The U.S. Supreme Court had to consider this issue in 303 Creative v. Elenis:
Does applying a public-accommodation law to compel an artist to speak or stay silent violate the Free Speech Clause of the First Amendment?
The court on Friday said yes, the law does violate the Free Speech Clause of the First Amendment. The vote was 6-3. Justice Neil Gorsuch wrote the majority opinion.
Alliance Defending Freedom (ADF) in 2016 filed a pre-enforcement lawsuit on behalf of Lorie Smith, a Christian web designer, challenging a Colorado “anti-discrimination” law that would compel her to create a message she opposes. Smith wanted to expand her business to provide wedding services but did not want to use her artistic talents to create sites and other materials that celebrate homosexual “weddings.” If she provided services for weddings, she also must provide services for “weddings.”

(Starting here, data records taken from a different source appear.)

(** ** Observations on a run

    What a call leaves behind: the requests it appended to the log, and
    whether it touched the cache or the clock. *)

(** An HTTP request whose options hold neither [username] nor [password]. *)
Definition without_credentials (ev : Event) : Prop :=
  match ev with
  | HttpGet _ opts | HttpGetJson _ opts =>
      username (rule opts) = None /\ password (rule opts) = None
  | EcrGetAuthorizationToken _ => True
  end.

(** From [s] to [s'] the cache and the clock are untouched and the log grew
    by events that all satisfy [P]. *)
Definition only_requests (P : Event -> Prop) (s s' : State) : Prop :=
  cache s' = cache s /\ now s' = now s /\
  exists evs, log s' = (log s ++ evs)%list /\ Forall P evs.

(** Every run of [m] only makes requests that satisfy [P]. *)
Definition requests_only {A} (P : Event -> Prop) (m : M A) : Prop :=
  forall s, only_requests P s (snd (m s)).

(** ** Conditions of [getRegistryRepository] *)

(** [split.length > 1 && (split[0].includes('.') || split[0].includes(':'))]:
    the first segment of the lookup name names a registry. *)
Definition names_registry (lookupName : string) : bool :=
  match Str.split "/" lookupName with
  | first :: rest =>
      (1 <? length (first :: rest))%nat
      && (Str.includes first "." || Str.includes first ":")
  | [] => false
  end.

(** ** The options [getAuthHeaders] builds *)

(** [opts] after [delete opts.username; delete opts.password], with
    [headers] as given. *)
Definition stripped (found : HostRule) (h : option (gmap string string)) : HttpOptions :=
  mkOptions (mkHostRule None None (insecureRegistry found)) h None.

(** [opts.headers] for a registry that is not an ECR one: the Basic header
    of the credentials found, when both are there. *)
Definition basic_headers (env : Env) (found : HostRule) : option (gmap string string) :=
  match credentials_of found with
  | Some (u, p) =>
      Some {[ "authorization" := "Basic " +:+ base64 env (u +:+ ":" +:+ p) ]}
  | None => None
  end.

(** The URL of the token exchange. *)
Definition authUrl (ch : Challenge) (dockerRepository : string) : string :=
  String_parm (realm ch) +:+ "?service=" +:+ String_parm (service ch) +:+
  "&scope=repository:" +:+ dockerRepository +:+ ":pull".

(** [data?.authorizationData?.[0]?.authorizationToken] *)
Definition authorizationToken (data : JsValue) : JsValue :=
  Js.get_opt (Js.index_opt (Js.get_opt data "authorizationData") 0)
             "authorizationToken".

(** The probe of [getAuthHeaders]. *)
Definition probe_options : HttpOptions := mkOptions no_rule None (Some false).

(** ** A scripted ECR registry *)

Module EcrScenario.

Definition host : string := "https://123456789012.dkr.ecr.us-east-1.amazonaws.com".


(** The registry challenges with Basic and accepts every check; the ECR
    service answers [answer]. *)
Definition site (answer : Thrown + JsValue) (rules : string -> HostRule) : Env :=
  let base := Scenario.basic_site host 200 rules in
  mkEnv (http_get base) (http_getJson base) (fun _ _ => answer)
        (hostRules_find base) (WWW_Authenticate base) (JSON_parse base)
        (base64 base) (number_to_string base).

End EcrScenario.

(** ** Character classes *)

(** Every character of [s] is in the class [p]. *)
Fixpoint all_chars (p : ascii -> bool) (s : string) : bool :=
  match s with
  | EmptyString => true
  | String c t => p c && all_chars p t
  end.

(** * Properties *)

(** ** The monad *)

Section MonadFacts.
Context {A B : Type}.

Lemma bind_returned (m : M A) (k : A -> M B) s a s' :
  m s = (Returned a, s') -> bind m k s = k a s'.
Proof. intros H. unfold bind. rewrite H. reflexivity. Qed.

Lemma bind_raised (m : M A) (k : A -> M B) s err s' :
  m s = (Raised err, s') -> bind m k s = (Raised err, s').
Proof. intros H. unfold bind. rewrite H. reflexivity. Qed.

Lemma bind_diverged (m : M A) (k : A -> M B) s s' :
  m s = (OutOfFuel, s') -> bind m k s = (OutOfFuel, s').
Proof. intros H. unfold bind. rewrite H. reflexivity. Qed.

Lemma try_catch_returned (body : M A) handler s a s' :
  body s = (Returned a, s') -> try_catch body handler s = (Returned a, s').
Proof. intros H. unfold try_catch. rewrite H. reflexivity. Qed.

Lemma try_catch_raised (body : M A) handler s err s' :
  body s = (Raised err, s') -> try_catch body handler s = handler err s'.
Proof. intros H. unfold try_catch. rewrite H. reflexivity. Qed.

Lemma bind_lift_inr (r : Thrown + A) (k : A -> M B) s a :
  r = inr a -> bind (lift r) k s = k a s.
Proof. intros ->. reflexivity. Qed.

Lemma bind_lift_inl (r : Thrown + A) (k : A -> M B) s err :
  r = inl err -> bind (lift r) k s = (Raised err, s).
Proof. intros ->. reflexivity. Qed.
End MonadFacts.

(** ** Reading the fields of a manifest *)

Lemma schemaVersion_is_2_get m :
  Manifest.schemaVersion_is_2 m = true ->
  exists v, Js.get m "schemaVersion" = inr v /\ Js.is_num v 2 = true.
Proof.
  unfold Manifest.schemaVersion_is_2.
  destruct (Js.get m "schemaVersion") as [e|v]; [discriminate|eauto].
Qed.

Lemma schemaVersion_differs_get m :
  Manifest.schemaVersion_differs m = true ->
  exists v, Js.get m "schemaVersion" = inr v /\ Js.is_num v 2 = false.
Proof.
  unfold Manifest.schemaVersion_differs.
  destruct (Js.get m "schemaVersion") as [e|v]; [discriminate|].
  intros H. exists v. split; [reflexivity|]. now apply negb_true_iff.
Qed.

Lemma has_mediaType_get m t :
  Manifest.has_mediaType m t = true -> Js.get m "mediaType" = inr (JStr t).
Proof.
  unfold Manifest.has_mediaType.
  destruct (Js.get m "mediaType") as [e|[]]; simpl; try discriminate.
  intros H. apply String.eqb_eq in H. now subst.
Qed.

Lemma entries_get m items :
  Manifest.entries m = Some items -> Js.get m "manifests" = inr (JArr items).
Proof.
  unfold Manifest.entries.
  destruct (Js.get m "manifests") as [e|[]]; try discriminate.
  now intros [= ->].
Qed.

Lemma is_str_refl t : Js.is_str (JStr t) t = true.
Proof. simpl. apply String.eqb_refl. Qed.

(** One invocation of [getConfigDigest] up to the schema check. *)
Lemma getConfigDigest_unfold env fuel registry repo tag s response s1 manifest v :
  getManifestResponse env registry repo tag s = (Returned (Some response), s1) ->
  JSON_parse env (res_body response) = inr manifest ->
  Js.get manifest "schemaVersion" = inr v ->
  getConfigDigest env (S fuel) registry repo tag s =
    (if negb (Js.is_num v 2) then ret JNull
     else
       mediaType <- lift (Js.get manifest "mediaType") ;;
       is_list <-
         (if Js.is_str mediaType MediaType.manifestListV2 then
            manifests <- lift (Js.get manifest "manifests") ;;
            len <- lift (Js.get manifests "length") ;;
            ret (Js.truthy len)
          else ret false) ;;
       if is_list : bool then
         manifests <- lift (Js.get manifest "manifests") ;;
         first <- lift (Js.index manifests 0) ;;
         digest <- lift (Js.get first "digest") ;;
         getConfigDigest env fuel registry repo digest
       else if Js.is_str mediaType MediaType.manifestV2 then
         config <- lift (Js.get manifest "config") ;;
         ret (Js.or (Js.get_opt config "digest") JNull)
       else ret JNull) s1.
Proof.
  intros Hm Hp Hv. simpl.
  rewrite (bind_returned _ _ _ _ _ Hm).
  rewrite (bind_lift_inr _ _ _ _ Hp).
  rewrite (bind_lift_inr _ _ _ _ Hv).
  reflexivity.
Qed.

(** C8. A manifest whose [schemaVersion] is not 2 makes [getConfigDigest]
    return [null]; nothing is raised and no further request is made. *)
Theorem getConfigDigest_other_schemaVersion
        env fuel registry repo tag s response s1 manifest :
  getManifestResponse env registry repo tag s = (Returned (Some response), s1) ->
  JSON_parse env (res_body response) = inr manifest ->
  Manifest.schemaVersion_differs manifest = true ->
  getConfigDigest env (S fuel) registry repo tag s = (Returned JNull, s1).
Proof.
  intros Hm Hp Hd.
  destruct (schemaVersion_differs_get _ Hd) as (v & Hv & Hne).
  rewrite (getConfigDigest_unfold _ _ _ _ _ _ _ _ _ _ Hm Hp Hv).
  rewrite Hne. reflexivity.
Qed.

Ltac evaluate := vm_compute; reflexivity.

Lemma getConfigDigest_other_schemaVersion_witness :
  let env := Scenario.image_site Scenario.other Scenario.good_token
               (Scenario.ok (Scenario.stringify Scenario.schema1_manifest))
               Scenario.good_blob in
  getConfigDigest env 1 Scenario.other Scenario.repo (JStr "latest") Scenario.fresh =
    (Returned JNull,
     snd (getManifestResponse env Scenario.other Scenario.repo (JStr "latest") Scenario.fresh)).
Proof.
  intros env.
  apply (getConfigDigest_other_schemaVersion env 0 Scenario.other Scenario.repo
           (JStr "latest") Scenario.fresh
           (Scenario.ok (Scenario.stringify Scenario.schema1_manifest)) _
           Scenario.schema1_manifest); evaluate.
Defined.

(** ** The branches of [getConfigDigest] *)

Lemma truthy_of_nat_S n : Js.truthy (Js.of_nat (S n)) = true.
Proof. reflexivity. Qed.

Lemma manifestV2_is_not_list :
  Js.is_str (JStr MediaType.manifestV2) MediaType.manifestListV2 = false.
Proof. reflexivity. Qed.

(** A single-image manifest yields [manifest.config?.digest || null]. *)
Lemma getConfigDigest_image env fuel registry repo tag s response s1 manifest :
  getManifestResponse env registry repo tag s = (Returned (Some response), s1) ->
  JSON_parse env (res_body response) = inr manifest ->
  Manifest.schemaVersion_is_2 manifest = true ->
  Manifest.has_mediaType manifest MediaType.manifestV2 = true ->
  getConfigDigest env (S fuel) registry repo tag s =
    (Returned (Js.or (Manifest.config_digest manifest) JNull), s1).
Proof.
  intros Hm Hp Hs Ht.
  destruct (schemaVersion_is_2_get _ Hs) as (v & Hv & H2).
  rewrite (getConfigDigest_unfold _ _ _ _ _ _ _ _ _ _ Hm Hp Hv), H2. simpl.
  rewrite (bind_lift_inr _ _ _ _ (has_mediaType_get _ _ Ht)).
  rewrite manifestV2_is_not_list.
  unfold bind at 1, ret at 1. rewrite is_str_refl.
  unfold Manifest.config_digest.
  destruct (Js.get manifest "config") as [e|c] eqn:Hc.
  - destruct manifest; simpl in Hc; try discriminate;
      simpl in Hv; discriminate.
  - reflexivity.
Qed.

(** A manifest of a media type the function does not know yields [null]. *)
Lemma getConfigDigest_unknown_mediaType env fuel registry repo tag s response s1
      manifest :
  getManifestResponse env registry repo tag s = (Returned (Some response), s1) ->
  JSON_parse env (res_body response) = inr manifest ->
  Manifest.schemaVersion_is_2 manifest = true ->
  Manifest.has_mediaType manifest MediaType.manifestListV2 = false ->
  Manifest.has_mediaType manifest MediaType.manifestV2 = false ->
  getConfigDigest env (S fuel) registry repo tag s = (Returned JNull, s1).
Proof.
  intros Hm Hp Hs Hl Hi.
  destruct (schemaVersion_is_2_get _ Hs) as (v & Hv & H2).
  rewrite (getConfigDigest_unfold _ _ _ _ _ _ _ _ _ _ Hm Hp Hv), H2. simpl.
  unfold Manifest.has_mediaType in Hl, Hi.
  destruct (Js.get manifest "mediaType") as [e|t] eqn:Ht.
  - destruct manifest; simpl in Ht; try discriminate; simpl in Hv; discriminate.
  - unfold bind, lift, ret. rewrite Hl, Hi. reflexivity.
Qed.

(** A manifest list whose [manifests] array is empty yields [null]. *)
Lemma getConfigDigest_empty_list env fuel registry repo tag s response s1 manifest :
  getManifestResponse env registry repo tag s = (Returned (Some response), s1) ->
  JSON_parse env (res_body response) = inr manifest ->
  Manifest.schemaVersion_is_2 manifest = true ->
  Manifest.has_mediaType manifest MediaType.manifestListV2 = true ->
  Manifest.entries manifest = Some [] ->
  getConfigDigest env (S fuel) registry repo tag s = (Returned JNull, s1).
Proof.
  intros Hm Hp Hs Ht He.
  destruct (schemaVersion_is_2_get _ Hs) as (v & Hv & H2).
  rewrite (getConfigDigest_unfold _ _ _ _ _ _ _ _ _ _ Hm Hp Hv), H2. simpl.
  rewrite (has_mediaType_get _ _ Ht), (entries_get _ _ He).
  reflexivity.
Qed.

(** A manifest list without a [manifests] field: reading [.length] of
    [undefined] raises, and [getConfigDigest] has no handler. *)
Lemma getConfigDigest_list_without_manifests env fuel registry repo tag s response s1
      manifest :
  getManifestResponse env registry repo tag s = (Returned (Some response), s1) ->
  JSON_parse env (res_body response) = inr manifest ->
  Manifest.schemaVersion_is_2 manifest = true ->
  Manifest.has_mediaType manifest MediaType.manifestListV2 = true ->
  Js.get manifest "manifests" = inr JUndefined ->
  getConfigDigest env (S fuel) registry repo tag s =
    (Raised (TypeError "undefined"), s1).
Proof.
  intros Hm Hp Hs Ht He.
  destruct (schemaVersion_is_2_get _ Hs) as (v & Hv & H2).
  rewrite (getConfigDigest_unfold _ _ _ _ _ _ _ _ _ _ Hm Hp Hv), H2. simpl.
  rewrite (has_mediaType_get _ _ Ht), He.
  reflexivity.
Qed.

(** The recursive step on a manifest list with a first entry. *)
Lemma getConfigDigest_list_step env fuel registry repo tag s response s1 manifest
      first rest digest :
  getManifestResponse env registry repo tag s = (Returned (Some response), s1) ->
  JSON_parse env (res_body response) = inr manifest ->
  Manifest.schemaVersion_is_2 manifest = true ->
  Manifest.has_mediaType manifest MediaType.manifestListV2 = true ->
  Manifest.entries manifest = Some (first :: rest) ->
  Js.get first "digest" = inr digest ->
  getConfigDigest env (S fuel) registry repo tag s =
    getConfigDigest env fuel registry repo digest s1.
Proof.
  intros Hm Hp Hs Ht He Hd.
  destruct (schemaVersion_is_2_get _ Hs) as (v & Hv & H2).
  rewrite (getConfigDigest_unfold _ _ _ _ _ _ _ _ _ _ Hm Hp Hv), H2. simpl.
  rewrite (has_mediaType_get _ _ Ht), (entries_get _ _ He).
  unfold bind, lift, ret. simpl. rewrite Hd.
  reflexivity.
Qed.
(** * A shallow embedding of the UI automation agent

  The development follows the layout of the Python sources:

  - [Py]       : what the embedding needs of Python itself (exceptions as
                 values, JSON-like values, truthiness, [str.split]);
  - [Logger]   : [src/utils/logger.py], the [ActionLogger];
  - [Regex]    : the one regular expression of [src/services/llm_service.py];
  - [LLM]      : [src/services/llm_service.py], the task interpreter;
  - [Config]   : [src/core/config.py];
  - [World]    : the calls the program makes to Playwright, the clock and
                 the provider pages, and the state they are made in;
  - [Browser]  : [src/automation/browser_manager.py];
  - [Provider] : [src/providers/base_provider.py];
  - [Agent]    : [src/core/agent.py], the orchestrator;
  - [Scenario] : concrete worlds and inputs.

  The properties follow the definitions, module by module.  *)

From Stdlib Require Import ZArith List String Ascii Bool Lia.
From stdpp Require Import base option list strings gmap pretty.
(** What the overall part of an available dashboard was computed from. *)
Lemma load_dashboard_data_overall settings fs run d :
  load_dashboard_data settings fs (Some run) = Return (Available d) →
  is_data_available settings fs run = true ∧
  ∃ result_df employee_summary_df adjusted_df labels noms entries,
    read_parquet fs (get_latest_parquet settings fs run "result") = Return result_df ∧
    read_parquet fs (get_latest_parquet settings fs run "employee_summary")
      = Return employee_summary_df ∧
    read_parquet fs (get_latest_parquet settings fs run "adjusted") = Return adjusted_df ∧
    getitem result_df "Libelle projet" = Return labels ∧
    sorted (unique labels) = Return (projects_list d) ∧
    getitem employee_summary_df "Nom" = Return noms ∧
    o_nbEmployes (overall_kpis d) = nunique noms ∧
    o_totalProjects (overall_kpis d) = length (projects_list d) ∧
    getitem result_df "Estimees" ≫= series_sum = Return (o_totalBudgetEstime (overall_kpis d)) ∧
    getitem result_df "Adjusted Cost" ≫= series_sum
      = Return (o_totalAdjustedCost (overall_kpis d)) ∧
    getitem result_df "Ecart" ≫= series_sum = Return (o_totalEcart (overall_kpis d)) ∧
    pct (o_totalEcart (overall_kpis d)) (o_totalBudgetEstime (overall_kpis d))
      = Return (o_pctAjustement (overall_kpis d)) ∧
    Forall2 (λ projet_name entry,
        project_entry result_df employee_summary_df adjusted_df projet_name = Return entry)
      (projects_list d) entries ∧
    projects_data d = (λ e, e.1) <$> entries ∧
    table_projets d = (λ e, e.2) <$> entries ∧
    ri_has_updates (run_info d) = has_updates settings fs run ∧
    ri_run_id (run_info d) = run_id run.
Proof.
  unfold load_dashboard_data.
  destruct (is_data_available settings fs run); simpl; [|discriminate].
  unfold try_except.
  destruct (load_dashboard_body settings fs run) as [data|e] eqn:H; [|discriminate].
  intros [= ->]. split; [done|]. unfold load_dashboard_body in H.
  apply bind_Return in H as (result_df & Hresult & H).
  apply bind_Return in H as (employee_summary_df & Hemployee & H).
  apply bind_Return in H as (adjusted_df & Hadjusted & H).
  apply bind_Return in H as (projects & Hprojects & H).
  apply bind_Return in Hprojects as (uniq & Hlabels & Hsorted).
  apply fmap_Return in Hlabels as (labels & Hlabels & ->).
  apply bind_Return in H as (nb & Hnb & H).
  apply fmap_Return in Hnb as (noms & Hnoms & ->).
  apply bind_Return in H as (budget & Hbudget & H).
  apply bind_Return in H as (adjusted & Hcost & H).
  apply bind_Return in H as (ecart & Hecart & H).
  apply bind_Return in H as (pct_ajustement & Hpct & H).
  apply bind_Return in H as (entries & Hentries & H).
  injection H as <-. simpl.
  exists result_df, employee_summary_df, adjusted_df, labels, noms, entries.
  repeat split; try done. by apply mapM_Return.
Qed.

(** X2. When [load_dashboard_data] returns an available dashboard for a
    run, [load_summary_data] on the same files returns a summary whose
    budget, adjusted cost, variance and employee count are the overall
    KPIs of the dashboard.  Its project count is the number of rows of the
    result table, which the number of projects of the dashboard (the
    distinct labels) never exceeds. *)
Theorem summary_agrees_with_dashboard settings fs run d :
  load_dashboard_data settings fs (Some run) = Return (Available d) →
  ∃ s result_df,
    load_summary_data settings fs run = Some s ∧
    read_parquet fs (get_latest_parquet settings fs run "result") = Return result_df ∧
    s_budget s = o_totalBudgetEstime (overall_kpis d) ∧
    s_adjusted_cost s = o_totalAdjustedCost (overall_kpis d) ∧
    s_variance s = o_totalEcart (overall_kpis d) ∧
    s_employees s = o_nbEmployes (overall_kpis d) ∧
    s_projects s = length (rows result_df) ∧
    o_totalProjects (overall_kpis d) ≤ s_projects s.
Proof.
  intros H. apply load_dashboard_data_overall in H
    as (_ & result_df & employee_summary_df & adjusted_df & labels & noms & entries
        & Hresult & Hemployee & _ & Hlabels & Hsorted & Hnoms & Hnb & Hprojects
        & Hbudget & Hcost & Hecart & _).
  destruct (read_parquet_Return _ _ _ Hresult) as (p1 & Hp1 & _).
  destruct (read_parquet_Return _ _ _ Hemployee) as (p2 & Hp2 & _).
  eexists _, result_df. split.
  - unfold load_summary_data, load_summary_body.
    rewrite Hresult, Hemployee. rewrite Hp1, Hp2.
    rewrite !bool_decide_eq_true_2 by eauto. simpl.
    rewrite Hnoms. simpl. rewrite Hbudget. simpl. rewrite Hcost. simpl.
    rewrite Hecart. simpl. reflexivity.
  - simpl. repeat split; try done.
    rewrite Hprojects, (Permutation_length (sorted_permutation _ _ Hsorted)).
    etrans; [apply unique_length|].
    rewrite (getitem_Return _ _ _ Hlabels), length_fmap. done.
Qed.

Lemma summary_agrees_with_dashboard_witness :
  ∃ d s,
    load_dashboard_data Sample.settings Sample.media (Some Sample.run_feb)
      = Return (Available d) ∧
    load_summary_data Sample.settings Sample.media Sample.run_feb = Some s ∧
    s_budget s = 3500%float ∧
    o_totalBudgetEstime (overall_kpis d) = 3500%float ∧
    s_projects s = 3 ∧
    o_totalProjects (overall_kpis d) = 2.
Proof.
  eexists.
  assert (Hload : load_dashboard_data Sample.settings Sample.media (Some Sample.run_feb)
    = Return (Available _)) by (vm_compute; reflexivity).
  destruct (summary_agrees_with_dashboard _ _ _ _ Hload) as (s & df & Hs & _).
  exists s. split; [exact Hload|]. split; [exact Hs|].
  revert Hs. vm_compute. intros [= <-]. repeat split.
Defined.

End overall.

Section summary_cache.
Import DataAccess.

The law also barred Smith from giving the reason why she wouldn’t provide these services — if the reason was religious.
Smith hadn’t been sued, but she knew someone eventually would make a test case of her. A federal court ruled in Colorado’s favor, and Smith appealed. The U.S. Court of Appeals for the Tenth Circuit also ruled against Smith. She took her case to the Supreme Court.
The high court contended (PDF) in 303 Creative that the “First Amendment prohibits Colorado from forcing a website designer to create expressive designs speaking messages with which the designer disagrees.”
The Supreme Court previously has ruled that the government can’t compel speakers to accept a message they oppose.
“Here, Colorado seeks to put Ms. Smith to a similar choice,” Justice Gorsuch wrote. “If she wishes to speak, she must either speak as the State demands or face sanctions for expressing her own beliefs, sanctions that may include compulsory participation in ‘remedial . . . training,’ filing periodic compliance reports, and paying monetary fines.”
Colorado went after Christian baker Jack Phillips under the same law. The Supreme Court also ruled in his favor in 2018. The vote was 7-2, with liberal justices Stephen Breyer and Elena Kagan joining the conservative justices.
“The court reiterated that it’s unconstitutional for the state to eliminate from the public square ideas it dislikes, including the belief that marriage is the union of husband and wife,” said ADF CEO, President, and General Counsel Kristen Waggoner. “Disagreement isn’t discrimination, and the government can’t mislabel speech as discrimination to censor it.”
Chief Justice John Roberts joined the opinion, along with Justices Clarence Thomas, Samuel Alito, Brett Kavanaugh, and Amy Coney Barrett. Justice Sonia Sotomayor filed the dissenting opinion, which Justices Elena Kagan and Ketanji Brown Jackson joined.